**EXERCISE:**
Whenever a line in the data holds the string "Hiff", pull that line out.

── RECORD SET

(* ===== verification/Lib.v ===== *)
(** * Freestanding libc ([core/lib.c])

    The memory and string routines of the kernel over the byte memory of the
    prelude, and the number formatting used by [kprintf].  A routine that scans
    for a terminating NUL takes a bound on the scan and returns [None] when the
    bound is reached first; [uix_utoa] returns [None] when it writes past the
    end of its local array [tmp[32]]. *)

From S2P Require Import Prelude.

Module Lib.

(** ** Definitions *)

Fixpoint memset (dst c : Z) (n : nat) (m : mem) : mem :=
  match n with
  | O => m
  | S n => memset (dst + 1) c n (st8 dst c m)
  end.

Fixpoint memcpy (dst src : Z) (n : nat) (m : mem) : mem :=
  match n with
  | O => m
  | S n => memcpy (dst + 1) (src + 1) n (st8 dst (ld8 m src) m)
  end.

(** [while (n--) *--d = *--s;] with [d] and [s] one past the end. *)
Fixpoint memmove_down (d s : Z) (n : nat) (m : mem) : mem :=
  match n with
  | O => m
  | S n => memmove_down (d - 1) (s - 1) n (st8 (d - 1) (ld8 m (s - 1)) m)
  end.

Definition memmove (dst src : Z) (n : nat) (m : mem) : mem :=
  if dst <? src then memcpy dst src n m
  else if src <? dst then memmove_down (dst + Z.of_nat n) (src + Z.of_nat n) n m
  else m.

Fixpoint memcmp (a b : Z) (n : nat) (m : mem) : Z :=
  match n with
  | O => 0
  | S n =>
      if negb (ld8 m a =? ld8 m b) then ld8 m a - ld8 m b
      else memcmp (a + 1) (b + 1) n m
  end.

Fixpoint strlen (fuel : nat) (s : Z) (m : mem) : option Z :=
  match fuel with
  | O => None
  | S fuel =>
      if ld8 m s =? 0 then Some 0
      else n ← strlen fuel (s + 1) m; Some (n + 1)
  end.

Fixpoint strcpy (fuel : nat) (dst src : Z) (m : mem) : option mem :=
  match fuel with
  | O => None
  | S fuel =>
      let c := ld8 m src in
      let m := st8 dst c m in
      if c =? 0 then Some m else strcpy fuel (dst + 1) (src + 1) m
  end.

(** The first loop of [strncpy], [while (n && ( *d++ = *src++)) n--;]: what is
    left of [n], the position of [d] and the memory. *)
Fixpoint strncpy_copy (n : nat) (d src : Z) (m : mem) : nat * Z * mem :=
  match n with
  | O => (O, d, m)
  | S n' =>
      let c := ld8 m src in
      let m := st8 d c m in
      if c =? 0 then (S n', d + 1, m)
      else strncpy_copy n' (d + 1) (src + 1) m
  end.

Definition strncpy (dst src : Z) (n : nat) (m : mem) : mem :=
  let '(n, d, m) := strncpy_copy n dst src m in memset d 0 n m.

Fixpoint strcmp (fuel : nat) (a b : Z) (m : mem) : option Z :=
  match fuel with
  | O => None
  | S fuel =>
      if negb (ld8 m a =? 0) && (ld8 m a =? ld8 m b)
      then strcmp fuel (a + 1) (b + 1) m
      else Some (ld8 m a - ld8 m b)
  end.

Fixpoint strncmp (a b : Z) (n : nat) (m : mem) : Z :=
  match n with
  | O => 0
  | S n =>
      if negb (ld8 m a =? 0) && (ld8 m a =? ld8 m b)
      then strncmp (a + 1) (b + 1) n m
      else ld8 m a - ld8 m b
  end.

(** The digit tables [ld] and [lu]: characters as bytes. *)
Definition lut_ld : list Z := [48; 49; 50; 51; 52; 53; 54; 55; 56; 57; 97; 98; 99; 100; 101; 102].
Definition lut_lu : list Z := [48; 49; 50; 51; 52; 53; 54; 55; 56; 57; 65; 66; 67; 68; 69; 70].
Definition lut (upper : bool) : list Z := if upper then lut_lu else lut_ld.

Definition TMP_SIZE : nat := 32.

(** [while (v) { tmp[i++] = lut[v % base]; v /= base; }]: [room] counts the
    free slots of [tmp]; the list holds the slots written, the last one first,
    which is the order [while (i--) *p++ = tmp[i];] reads them. *)
Fixpoint utoa_loop (room : nat) (v base : Z) (l : list Z) (tmp : list Z) : option (list Z) :=
  if v =? 0 then Some tmp
  else match room with
       | O => None
       | S room =>
           utoa_loop room (v / base) base l
             (default 0 (l !! Z.to_nat (v mod base)) :: tmp)
       end.

Definition utoa_chars (v base : Z) (upper : bool) : option (list Z) :=
  let base := if (base <? 2) || (16 <? base) then 10 else base in
  if v =? 0 then Some [48]
  else utoa_loop TMP_SIZE v base (lut upper) [].

Definition uix_utoa (v buf base : Z) (upper : bool) (m : mem) : option mem :=
  cs ← utoa_chars v base upper; Some (st_bytes buf (cs ++ [0]) m).

Definition uix_itoa (v buf base : Z) (m : mem) : option mem :=
  if (base =? 10) && (v <? 0)
  then uix_utoa (wrap64 (- (v + 1)) +w 1) (buf + 1) base false (st8 buf 45 m)
  else uix_utoa (wrap64 v) buf base false m.

(** ** Specifications *)

(** The NUL-terminated string [bs] is at [a]. *)
Fixpoint cstr (m : mem) (a : Z) (bs : list Z) : Prop :=
  match bs with
  | [] => ld8 m a = 0
  | b :: bs => ld8 m a = b ∧ b ≠ 0 ∧ cstr m (a + 1) bs
  end.

(** The value a digit character stands for, and a number written in a base. *)
Definition digit_val (c : Z) : Z :=
  if c <? 58 then c - 48 else if c <? 71 then c - 55 else c - 87.

Definition parse_num (base : Z) (cs : list Z) : Z :=
  foldl (λ acc c, acc * base + digit_val c) 0 cs.

(** ** Memory routines *)

Lemma ld8_memset dst c n m a :
  ld8 (memset dst c n m) a =
    if (dst <=? a) && (a <? dst + Z.of_nat n) then wrap8 c else ld8 m a.
Proof.
  revert dst m. induction n as [|n IH]; intros dst m.
  { simpl. case_zbool; simpl; try lia; done. }
  cbn [memset]. rewrite IH, ld8_st8. case_zbool; simpl; try lia; done.
Qed.

Lemma ld8_memset_in dst c n m a :
  dst ≤ a < dst + Z.of_nat n → ld8 (memset dst c n m) a = wrap8 c.
Proof. intros H. rewrite ld8_memset. case_zbool; simpl; done || lia. Qed.

Lemma ldn_memset_0 dst n m k a :
  dst ≤ a → a + Z.of_nat k ≤ dst + Z.of_nat n → ldn k (memset dst 0 n m) a = 0.
Proof.
  revert a. induction k as [|k IH]; intros a Ha Hk; [done|]. cbn [ldn].
  rewrite ld8_memset_in, IH by lia. done.
Qed.

(** Forward copying is right when the destination does not run into unread
    source bytes. *)
Lemma ld8_memcpy dst src n m a :
  dst ≤ src ∨ src + Z.of_nat n ≤ dst →
  ld8 (memcpy dst src n m) a =
    if (dst <=? a) && (a <? dst + Z.of_nat n) then ld8 m (src + (a - dst)) else ld8 m a.
Proof.
  revert dst src m. induction n as [|n IH]; intros dst src m H.
  { simpl. case_zbool; simpl; try lia; done. }
  cbn [memcpy]. rewrite IH by lia.
  case_zbool; simpl; try lia.
  - rewrite ld8_st8_ne by lia. f_equal. lia.
  - assert (dst = a) as -> by lia. rewrite ld8_st8_eq, wrap8_small by apply ld8_range.
    f_equal. lia.
  - rewrite ld8_st8_ne by lia. done.
  - rewrite ld8_st8_ne by lia. done.
Qed.

Lemma ld8_memmove_down d s n m a :
  s ≤ d →
  ld8 (memmove_down d s n m) a =
    if (d - Z.of_nat n <=? a) && (a <? d) then ld8 m (s + (a - d)) else ld8 m a.
Proof.
  revert d s m. induction n as [|n IH]; intros d s m H.
  { simpl. case_zbool; simpl; try lia; done. }
  cbn [memmove_down]. rewrite IH by lia.
  case_zbool; simpl; try lia.
  - destruct (decide (s = d)) as [->|].
    + rewrite ld8_st8. case_zbool; [lia|]. f_equal. lia.
    + rewrite ld8_st8_ne by lia. f_equal. lia.
  - rewrite ld8_st8_ne by lia. done.
  - assert (a = d - 1) as -> by lia. rewrite ld8_st8_eq, wrap8_small by apply ld8_range.
    f_equal. lia.
  - rewrite ld8_st8_ne by lia. done.
Qed.

Lemma memcmp_eq_0 a b n m :
  memcmp a b n m = 0 ↔ ld_bytes n m a = ld_bytes n m b.
Proof.
  revert a b. induction n as [|n IH]; intros a b; [done|]. cbn [memcmp ld_bytes].
  destruct (Z.eqb_spec (ld8 m a) (ld8 m b)) as [E|E]; simpl.
  - rewrite IH, E. split; [by intros ->|congruence].
  - split; [lia|congruence].
Qed.

(** ** Strings *)

Lemma strlen_cstr fuel m a bs :
  cstr m a bs → (length bs < fuel)%nat → strlen fuel a m = Some (Z.of_nat (length bs)).
Proof.
  revert a fuel. induction bs as [|b bs IH]; intros a [|fuel] H Hf; simpl in *; try lia.
  - by rewrite H.
  - destruct H as (-> & Hb & H). destruct (Z.eqb_spec b 0); [done|].
    rewrite (IH (a + 1)) by (done || lia). simpl. f_equal. lia.
Qed.

Lemma strcmp_cstr fuel m a b xs ys :
  cstr m a xs → cstr m b ys → (length xs < fuel)%nat →
  ∃ r, strcmp fuel a b m = Some r ∧ (r = 0 ↔ xs = ys).
Proof.
  revert a b ys fuel. induction xs as [|x xs IH]; intros a b ys [|fuel] Ha Hb Hf;
    simpl in *; try lia.
  - rewrite Ha. simpl. eexists. split; [done|]. destruct ys as [|y ys]; simpl in Hb.
    + rewrite Hb. done.
    + destruct Hb as (-> & ? & ?). split; [lia|done].
  - destruct Ha as (Hx & Hx0 & Ha). rewrite Hx.
    destruct (Z.eqb_spec x 0); [done|]. simpl.
    destruct ys as [|y ys]; simpl in Hb.
    + rewrite Hb. destruct (Z.eqb_spec x 0); [done|]. eexists. split; [done|].
      split; [lia|done].
    + destruct Hb as (Hy & Hy0 & Hb). rewrite Hy.
      destruct (Z.eqb_spec x y) as [->|Hxy].
      * destruct (IH (a + 1) (b + 1) ys fuel Ha Hb) as (r & Hr & Hiff); [lia|].
        exists r. split; [done|]. rewrite Hiff. split; congruence.
      * eexists. split; [done|]. split; [lia|congruence].
Qed.

Lemma cstr_st8_out m a bs d v :
  cstr m a bs → d < a ∨ a + Z.of_nat (length bs) < d → cstr (st8 d v m) a bs.
Proof.
  revert a. induction bs as [|x bs IH]; intros a H Hd; simpl in *.
  - by rewrite ld8_st8_ne by lia.
  - destruct H as (? & ? & ?). rewrite ld8_st8_ne by lia.
    split_and!; [done..|]. apply IH; [done|lia].
Qed.

(** The first loop of [strncpy] copies up to and including the NUL, but does
    not count the NUL: [n] still includes its slot. *)
Lemma strncpy_copy_spec n d src m bs :
  cstr m src bs → d + Z.of_nat n ≤ src ∨ src + Z.of_nat (length bs) < d →
  strncpy_copy n d src m =
    if decide (length bs < n)%nat
    then ((n - length bs)%nat, d + Z.of_nat (length bs) + 1, st_bytes d (bs ++ [0]) m)
    else (O, d + Z.of_nat n, st_bytes d (take n bs) m).
Proof.
  revert n d src m. induction bs as [|b bs IH]; intros [|n] d src m Hs Hd; simpl in Hs.
  - simpl. f_equal. f_equal. lia.
  - cbn [strncpy_copy]. rewrite Hs. simpl. f_equal. f_equal. lia.
  - simpl. f_equal. f_equal. lia.
  - destruct Hs as (Hb & Hb0 & Hs). cbn [strncpy_copy]. rewrite Hb.
    destruct (Z.eqb_spec b 0); [done|]. cbn [length] in Hd.
    rewrite (IH n (d + 1) (src + 1)); [|apply cstr_st8_out; [done|lia]|lia].
    cbn [length app take st_bytes].
    repeat case_decide; try lia; f_equal; [f_equal; lia|f_equal; lia].
Qed.

(** ** Numbers *)

Lemma lut_digit upper d :
  0 ≤ d < 16 → digit_val (default 0 (lut upper !! Z.to_nat d)) = d.
Proof.
  intros Hd.
  assert (∃ k, (k < 16)%nat ∧ d = Z.of_nat k) as (k & Hk & ->) by (exists (Z.to_nat d); lia).
  rewrite Nat2Z.id. clear Hd.
  do 16 (destruct k as [|k]; [by destruct upper|]). lia.
Qed.

(** The loop prepends the digits of [v], needing one slot for each. *)
Lemma utoa_loop_ok room v base upper tmp :
  2 ≤ base ≤ 16 → 0 ≤ v < base ^ Z.of_nat room →
  ∃ ds, utoa_loop room v base (lut upper) tmp = Some (ds ++ tmp) ∧
    parse_num base ds = v ∧ (length ds ≤ room)%nat.
Proof.
  revert v tmp. induction room as [|room IH]; intros v tmp Hb Hv.
  { assert (v = 0) as -> by (simpl in Hv; lia). exists []. done. }
  cbn [utoa_loop]. destruct (Z.eqb_spec v 0) as [->|Hv0].
  { exists []. split_and!; [done..|simpl; lia]. }
  rewrite Nat2Z.inj_succ, Z.pow_succ_r in Hv by lia.
  destruct (IH (v / base) (default 0 (lut upper !! Z.to_nat (v mod base)) :: tmp) Hb)
    as (ds & Hds & Hp & Hl).
  { split; [apply Z.div_pos; lia|]. apply Z.div_lt_upper_bound; lia. }
  exists (ds ++ [default 0 (lut upper !! Z.to_nat (v mod base))]).
  rewrite <-app_assoc. split_and!; [done| |rewrite length_app; simpl; lia].
  unfold parse_num in *. rewrite foldl_app, Hp. simpl.
  pose proof (Z.mod_pos_bound v base).
  rewrite lut_digit by lia. pose proof (Z.div_mod v base). lia.
Qed.

Lemma utoa_loop_overflow room v base l tmp :
  2 ≤ base → base ^ Z.of_nat room ≤ v → utoa_loop room v base l tmp = None.
Proof.
  revert v tmp. induction room as [|room IH]; intros v tmp Hb Hv; cbn [utoa_loop].
  - destruct (Z.eqb_spec v 0); [simpl in Hv; lia|done].
  - rewrite Nat2Z.inj_succ, Z.pow_succ_r in Hv by lia.
    assert (0 < base ^ Z.of_nat room) by (apply Z.pow_pos_nonneg; lia).
    destruct (Z.eqb_spec v 0); [nia|]. apply IH; [done|].
    apply Z.div_le_lower_bound; lia.
Qed.

(** ** Properties *)

(** C37 [memmove]: whatever the overlap of source and destination, the
    destination ends up with the bytes the source had before the call, and no
    byte outside the destination changes. *)
Theorem memmove_correct (dst src : Z) (n : nat) (m : mem) (a : Z) :
  ld8 (memmove dst src n m) a =
    if (dst <=? a) && (a <? dst + Z.of_nat n) then ld8 m (src + (a - dst)) else ld8 m a.
Proof.
  unfold memmove. destruct (Z.ltb_spec dst src); [apply ld8_memcpy; lia|].
  destruct (Z.ltb_spec src dst).
  - rewrite ld8_memmove_down by lia.
    replace (dst + Z.of_nat n - Z.of_nat n) with dst by lia.
    by replace (src + Z.of_nat n + (a - (dst + Z.of_nat n))) with (src + (a - dst)) by lia.
  - assert (dst = src) as -> by lia. replace (src + (a - src)) with a by lia.
    by destruct (_ && _).
Qed.

(** [strncpy] with a source shorter than [n]: the NUL copied by the first
    loop is not counted, so [n + 1] bytes are written and the byte just past
    the destination buffer is overwritten with 0. *)
Theorem strncpy_writes_past_end (dst src : Z) (n : nat) (m : mem) (bs : list Z) :
  cstr m src bs →
  (length bs < n)%nat →
  dst + Z.of_nat n < src ∨ src + Z.of_nat (length bs) < dst →
  ld8 (strncpy dst src n m) (dst + Z.of_nat n) = 0.
Proof.
  intros Hs Hn Hd. unfold strncpy. rewrite strncpy_copy_spec with (bs := bs) by (done || lia).
  rewrite decide_True by done. rewrite ld8_memset. case_zbool; simpl; try lia; done.
Qed.

Definition hi_mem : mem := st_bytes 100 [104; 105; 0] (st8 14 65 ∅).

Lemma strncpy_writes_past_end_witness :
  ld8 hi_mem 14 = 65 ∧ ld8 (strncpy 10 100 4 hi_mem) 14 = 0.
Proof.
  split; [reflexivity|].
  apply (strncpy_writes_past_end 10 100 4 hi_mem [104; 105]);
    [vm_compute; repeat split; discriminate|simpl; lia|simpl; lia].
Defined.

(** C38 [uix_utoa] round trip: for every 64-bit value and every base from 4 to
    16 the digits fit in [tmp[32]] and, read back in that base, give the value;
    they are followed by a NUL in the buffer. *)
Theorem utoa_roundtrip (v buf base : Z) (upper : bool) (m : mem) :
  4 ≤ base ≤ 16 → 0 ≤ v < 2 ^ 64 →
  ∃ cs m', uix_utoa v buf base upper m = Some m' ∧
    m' = st_bytes buf (cs ++ [0]) m ∧
    parse_num base cs = v ∧ (1 ≤ length cs ≤ 32)%nat.
Proof.
  intros Hb Hv. unfold uix_utoa, utoa_chars.
  destruct (Z.ltb_spec base 2); [lia|]. destruct (Z.ltb_spec 16 base); [lia|].
  cbn [orb]. destruct (Z.eqb_spec v 0) as [->|Hv0].
  { exists [48], (st_bytes buf ([48] ++ [0]) m). split_and!; [done..|simpl; lia|simpl; lia]. }
  assert (2 ^ 64 ≤ base ^ Z.of_nat TMP_SIZE) as Hp.
  { change (2 ^ 64) with (4 ^ 32). apply Z.pow_le_mono_l. lia. }
  destruct (utoa_loop_ok TMP_SIZE v base upper []) as (ds & Hds & Hn & Hl); [lia..|].
  rewrite app_nil_r in Hds. rewrite Hds. exists ds, (st_bytes buf (ds ++ [0]) m).
  split_and!; [done..| |done]. destruct ds; [by simpl in Hn|simpl; lia].
Qed.

Lemma utoa_roundtrip_witness :
  ∃ cs m', uix_utoa 255 10 16 true ∅ = Some m' ∧ m' = st_bytes 10 (cs ++ [0]) ∅ ∧
    parse_num 16 cs = 255 ∧ (1 ≤ length cs ≤ 32)%nat.
Proof. apply (utoa_roundtrip 255 10 16 true ∅); lia. Defined.

(** [uix_utoa] in base 2 or 3: a value of more than 32 digits overruns
    [tmp[32]]. *)
Theorem utoa_small_base_overruns (v buf base : Z) (upper : bool) (m : mem) :
  2 ≤ base ≤ 3 → base ^ 32 ≤ v → uix_utoa v buf base upper m = None.
Proof.
  intros Hb Hv. unfold uix_utoa, utoa_chars.
  destruct (Z.ltb_spec base 2); [lia|]. destruct (Z.ltb_spec 16 base); [lia|].
  assert (0 < base ^ 32) by (apply Z.pow_pos_nonneg; lia).
  cbn [orb]. destruct (Z.eqb_spec v 0); [lia|].
  by rewrite utoa_loop_overflow by (done || lia).
Qed.

Lemma utoa_small_base_overruns_witness : uix_utoa (2 ^ 32) 10 2 false ∅ = None.
Proof. apply (utoa_small_base_overruns (2 ^ 32) 10 2 false ∅); lia. Defined.

End Lib.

────

**OUTPUT:**
      * destruct (IH (a + 1) (b + 1) ys fuel Ha Hb) as (r & Hr & Hiff); [lia|].
        exists r. split; [done|]. rewrite Hiff. split; congruence.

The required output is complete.